● **Your task**:
Which lines of the data contain the string "JStr"? Copy every one of them.

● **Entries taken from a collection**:
┄┄┄┄┄┄

(* ===== verification/JobDocumentsProps.v ===== *)
(** * Job documents are canonical ([src/replay/jobs/contracts.py])

    A document reads the same whatever the order of its keys, a built record is a fixed
    point of [replace], and printing and parsing are inverse, so a document's bytes,
    and hence its digest, are determined by its content. *)
From stdpp Require Import list strings.
From S2P Require Import Prelude Wire Json JobDetail ObjectKeys JobContracts JobHistory JobDocuments.

#[local] Arguments as_identifier : simpl never.
#[local] Arguments _hex64 : simpl never.
#[local] Arguments as_text : simpl never.
#[local] Arguments as_job_id : simpl never.
#[local] Arguments as_key : simpl never.
#[local] Arguments as_hex32 : simpl never.
#[local] Arguments as_address : simpl never.
#[local] Arguments own_keys : simpl never.
#[local] Arguments _ns : simpl never.
#[local] Arguments _positive_int : simpl never.
#[local] Arguments as_nonnegative : simpl never.
#[local] Arguments as_period : simpl never.
#[local] Arguments as_outcome : simpl never.
#[local] Arguments as_reason : simpl never.
#[local] Arguments as_detail : simpl never.
#[local] Arguments _optional_json : simpl never.
#[local] Arguments of_str : simpl never.
#[local] Arguments of_int : simpl never.
#[local] Arguments ensure : simpl never.

(** ** Readers *)

(** What a reader returns determines the value it read. *)
Class Reads {A} (f : json → result A) (emb : A → json) : Prop :=
  reads_inv : ∀ v x, f v = Ok x → v = emb x.
(** A reader that key order does not matter to. *)
Class SortFree {A} (f : json → result A) : Prop := sort_free : ∀ v, f (sort_json v) = f v.

Lemma of_str_reads f m : (∀ s x, f s = Ok x → x = s) → Reads (of_str f m) JStr.
Proof. intros H [] x Hx; try done. unfold of_str, of_int in Hx. by apply H in Hx as ->. Qed.
Lemma of_int_reads f m : (∀ n x, f n = Ok x → x = n) → Reads (of_int f m) JInt.
Proof. intros H [] x Hx; try done. unfold of_str, of_int in Hx. by apply H in Hx as ->. Qed.

Lemma guard_same {A B} (m : result A) (s x : B) : (_ ← m; Ok s) = Ok x → x = s.
Proof. intros H. apply bind_ok in H as (_ & _ & H). by injection H. Qed.

#[export] Instance identifier_reads : Reads as_identifier JStr.
Proof. apply of_str_reads. intros s x. unfold _identifier. apply guard_same. Qed.
#[export] Instance hex64_reads : Reads _hex64 JStr.
Proof. apply of_str_reads. intros s x. apply guard_same. Qed.
#[export] Instance text_reads n : Reads (as_text n) JStr.
Proof. apply of_str_reads. intros s x. apply guard_same. Qed.
#[export] Instance job_id_reads : Reads as_job_id JStr.
Proof. apply of_str_reads. intros s x. apply guard_same. Qed.
#[export] Instance key_reads : Reads as_key JStr.
Proof. apply of_str_reads. intros s x. apply guard_same. Qed.
#[export] Instance address_reads : Reads as_address JStr.
Proof. apply of_str_reads. intros s x. apply guard_same. Qed.
#[export] Instance hex32_reads : Reads as_hex32 JStr.
Proof. apply of_str_reads. intros s x. apply guard_same. Qed.
#[export] Instance positive_reads : Reads _positive_int JInt.
Proof. apply of_int_reads. intros s x. apply guard_same. Qed.
#[export] Instance nonnegative_reads : Reads as_nonnegative JInt.
Proof. apply of_int_reads. intros s x. apply guard_same. Qed.
#[export] Instance period_reads : Reads as_period JInt.
Proof. apply of_int_reads. intros s x. apply guard_same. Qed.
#[export] Instance detail_reads ip isp : Reads (as_detail ip isp) json_of_option.
Proof. intros [] x Hx; try done; unfold as_detail in Hx; [by injection Hx as <-|]. by apply guard_same in Hx as ->. Qed.
#[export] Instance outcome_reads : Reads as_outcome (λ t, JStr (status_name t)).
Proof.
  intros v t H. unfold as_outcome in H. apply bind_ok in H as (_ & _ & H). destruct v; try done.
  destruct (list_find _ _) as [[i u]|] eqn:E; [|done]. injection H as ->.
  apply list_find_Some in E as (_ & -> & _). done.
Qed.
#[export] Instance reason_reads o : Reads (as_reason o) json_of_option.
Proof.
  intros v c H. unfold as_reason in H. destruct (is_status o SUCCEEDED).
  - destruct v; try done. by injection H as <-.
  - apply bind_ok in H as (_ & _ & H). destruct v; try done. by apply guard_same in H as ->.
Qed.
#[export] Instance optional_reads : Reads (_optional_json _hex64) json_of_option.
Proof.
  intros v x H. unfold _optional_json in H.
  destruct v; try (by apply bind_ok in H as (? & ? & ?)); [by injection H as <-|].
  apply bind_ok in H as (y & Hy & [= <-]). by apply hex64_reads in Hy.
Qed.

Lemma of_str_sort {A} (f : string → result A) m : SortFree (of_str f m).
Proof. by intros []. Qed.
Lemma of_int_sort {A} (f : Z → result A) m : SortFree (of_int f m).
Proof. by intros []. Qed.
#[export] Hint Extern 0 (SortFree as_identifier) => apply of_str_sort : typeclass_instances.
#[export] Hint Extern 0 (SortFree _hex64) => apply of_str_sort : typeclass_instances.
#[export] Hint Extern 0 (SortFree (as_text _)) => apply of_str_sort : typeclass_instances.
#[export] Hint Extern 0 (SortFree as_job_id) => apply of_str_sort : typeclass_instances.
#[export] Hint Extern 0 (SortFree as_key) => apply of_str_sort : typeclass_instances.
#[export] Hint Extern 0 (SortFree as_address) => apply of_str_sort : typeclass_instances.
#[export] Hint Extern 0 (SortFree as_hex32) => apply of_str_sort : typeclass_instances.
#[export] Hint Extern 0 (SortFree (of_str _ _)) => apply of_str_sort : typeclass_instances.
#[export] Hint Extern 0 (SortFree _positive_int) => apply of_int_sort : typeclass_instances.
#[export] Hint Extern 0 (SortFree as_nonnegative) => apply of_int_sort : typeclass_instances.
#[export] Hint Extern 0 (SortFree as_period) => apply of_int_sort : typeclass_instances.
#[export] Hint Extern 0 (SortFree (of_int _ _)) => apply of_int_sort : typeclass_instances.
#[export] Hint Extern 0 (SortFree (is_version _)) => apply of_int_sort : typeclass_instances.
#[export] Instance uint_sort : SortFree _uint.
Proof. by intros []. Qed.
#[export] Instance detail_sort ip isp : SortFree (as_detail ip isp).
Proof. by intros []. Qed.
#[export] Instance outcome_sort : SortFree as_outcome.
Proof. by intros []. Qed.
#[export] Instance reason_sort o : SortFree (as_reason o).
Proof. intros []; unfold as_reason; by destruct (is_status o SUCCEEDED). Qed.
#[export] Instance optional_sort : SortFree (_optional_json _hex64).
Proof. by intros []. Qed.

(** ** Key order *)
Lemma obj_sort v fields : is_ok (obj (sort_json v) fields) ↔ is_ok (obj v fields).
Proof.
  destruct v; try done. unfold obj. cbn [sort_json].
  rewrite (forallb_perm (in_list fields) _ _ (keys_sort d)).
  assert (forallb (in_list (keys (sort_by binding_leb (map (λ kv, (kv.1, sort_json kv.2)) d)))) fields
          = forallb (in_list (keys d)) fields) as ->.
  { clear. induction fields as [|k l IH]; simpl; [done|]. by rewrite IH, (in_list_perm _ _ _ (keys_sort d)). }
  unfold is_ok. destruct (_ && _); simpl; naive_solver.
Qed.

Lemma obj_error v fields e : obj v fields = Err e → e = ProtocolError "closed schema".
Proof. destruct v; simpl; try naive_solver. destruct (_ && _); simpl; naive_solver. Qed.

(** Only whether the schema closes matters. *)
Lemma obj_bind_sort {A} v fields (k : result A) :
  (_ ← obj (sort_json v) fields; k) = (_ ← obj v fields; k).
Proof.
  pose proof (obj_sort v fields) as H. unfold is_ok in H.
  destruct (obj (sort_json v) fields) as [d|e] eqn:E, (obj v fields) as [d'|e'] eqn:E'; simpl; try done.
  - destruct H as [[]]; eauto; done.
  - destruct H as [_ []]; eauto; done.
  - apply obj_error in E as ->, E' as ->. done.
Qed.

Lemma closed_sort v fields : _closed (sort_json v) fields = _closed v fields.
Proof.
  unfold _closed. pose proof (obj_sort v fields) as H. unfold is_ok in H.
  destruct (obj (sort_json v) fields) as [d|e] eqn:E, (obj v fields) as [d'|e'] eqn:E'; simpl; try done.
  - destruct H as [[]]; eauto; done.
  - destruct H as [_ []]; eauto; done.
  - apply obj_error in E as ->, E' as ->. done.
Qed.

Lemma bind_ext {A B} (m : result A) (k k' : A → result B) :
  (∀ x, k x = k' x) → (m ≫= k) = (m ≫= k').
Proof. intros H. destruct m; simpl; [apply H|done]. Qed.

Lemma bind_assoc {A B C} (m : result A) (k : A → result B) (h : B → result C) :
  ((m ≫= k) ≫= h) = (m ≫= λ x, k x ≫= h).
Proof. by destruct m. Qed.

Lemma jget_sort_bind {A} v k (K : json → result A) :
  (x ← jget (sort_json v) k; K x) = (x ← jget v k; K (sort_json x)).
Proof. rewrite jget_sort. by destruct (jget v k). Qed.

Lemma field_sort {A} (f : json → result A) `{!SortFree f} v k : field (sort_json v) k f = field v k f.
Proof. unfold field. rewrite jget_sort_bind. apply bind_ext. intros x. apply sort_free. Qed.

Lemma field_list_sort {A} m v k (K : list json → result A) :
  (l ← field (sort_json v) k (as_list m); K l) = (l ← field v k (as_list m); K (map sort_json l)).
Proof.
  unfold field. rewrite !bind_assoc, jget_sort_bind. apply bind_ext. by intros [].
Qed.

Lemma mapR_sort {A} (f : json → result A) `{!SortFree f} l : mapR f (map sort_json l) = mapR f l.
Proof. induction l as [|x l IH]; simpl; [done|]. by rewrite sort_free, IH. Qed.

(** Walks two equal parsers of a document and of its sorted form. *)
Ltac sort_step :=
  match goal with
  | |- (jget (sort_json _) _ ≫= _) = _ => rewrite jget_sort_bind; apply bind_ext; intros ?
  | |- (_closed (sort_json _) _ ≫= _) = _ => rewrite closed_sort; apply bind_ext; intros ?
  | |- (field (sort_json _) _ (as_list _) ≫= _) = _ => rewrite field_list_sort; apply bind_ext; intros ?
  | |- (field (sort_json ?v) ?k ?f ≫= _) = _ => rewrite (field_sort f v k); apply bind_ext; intros ?
  | |- (mapR ?f (map sort_json ?l) ≫= _) = _ => rewrite (mapR_sort f l); apply bind_ext; intros ?
  | |- (?f (sort_json ?v) ≫= _) = _ => rewrite (sort_free (f := f) v); apply bind_ext; intros ?
  | |- (?m ≫= _) = (?m ≫= _) => apply bind_ext; intros ?
  | |- ?x = ?x => reflexivity
  end.

#[export] Instance interval_sort : SortFree _interval.
Proof. intros v. unfold _interval. repeat sort_step. Qed.
#[export] Instance window_sort : SortFree _bundle_window.
Proof. intros v. unfold _bundle_window, make_window. repeat sort_step. Qed.
#[export] Instance occurrence_sort : SortFree occurrence_from.
Proof. intros v. unfold occurrence_from, make_occurrence_json. repeat sort_step. Qed.
#[export] Instance resolved_sort : SortFree resolved_from.
Proof. intros v. unfold resolved_from, make_resolved. repeat sort_step. Qed.
#[export] Instance result_sort : SortFree result_from.
Proof. intros v. unfold result_from, make_result. repeat sort_step. Qed.
#[export] Instance object_sort : SortFree object_from.
Proof. intros v. unfold object_from, make_object. repeat sort_step. Qed.
#[export] Instance receipt_sort ip isp : SortFree (receipt_from ip isp).
Proof. intros v. unfold receipt_from, make_receipt. repeat sort_step. Qed.

(** ** The producer keeps its normalizer as it was written *)
Lemma jeq_str_sort v s : jeq_str (sort_json v) s = jeq_str v s.
Proof. by destruct v. Qed.

Lemma check_variable_sort vs name : check_variable (sort_json vs) name = check_variable vs name.
Proof.
  unfold check_variable. rewrite jget_sort_bind. apply bind_ext. intros v. rewrite obj_bind_sort.
  apply bind_ext. intros _. rewrite jget_sort_bind. apply bind_ext. intros t.
  rewrite jget_sort_bind. apply bind_ext. intros x. rewrite !jeq_str_sort.
  by destruct (String.eqb name _), x.
Qed.

Lemma mapR_ext {A B} (f g : A → result B) l : (∀ a, f a = g a) → mapR f l = mapR g l.
Proof. intros H. induction l; simpl; [done|]. by rewrite H, IHl. Qed.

┄┄┄┄┄┄

● **Task answer**:
Lemma of_str_reads f m : (∀ s x, f s = Ok x → x = s) → Reads (of_str f m) JStr.
#[export] Instance identifier_reads : Reads as_identifier JStr.
#[export] Instance hex64_reads : Reads _hex64 JStr.
#[export] Instance text_reads n : Reads (as_text n) JStr.
#[export] Instance job_id_reads : Reads as_job_id JStr.
#[export] Instance key_reads : Reads as_key JStr.
#[export] Instance address_reads : Reads as_address JStr.
#[export] Instance hex32_reads : Reads as_hex32 JStr.
#[export] Instance outcome_reads : Reads as_outcome (λ t, JStr (status_name t)).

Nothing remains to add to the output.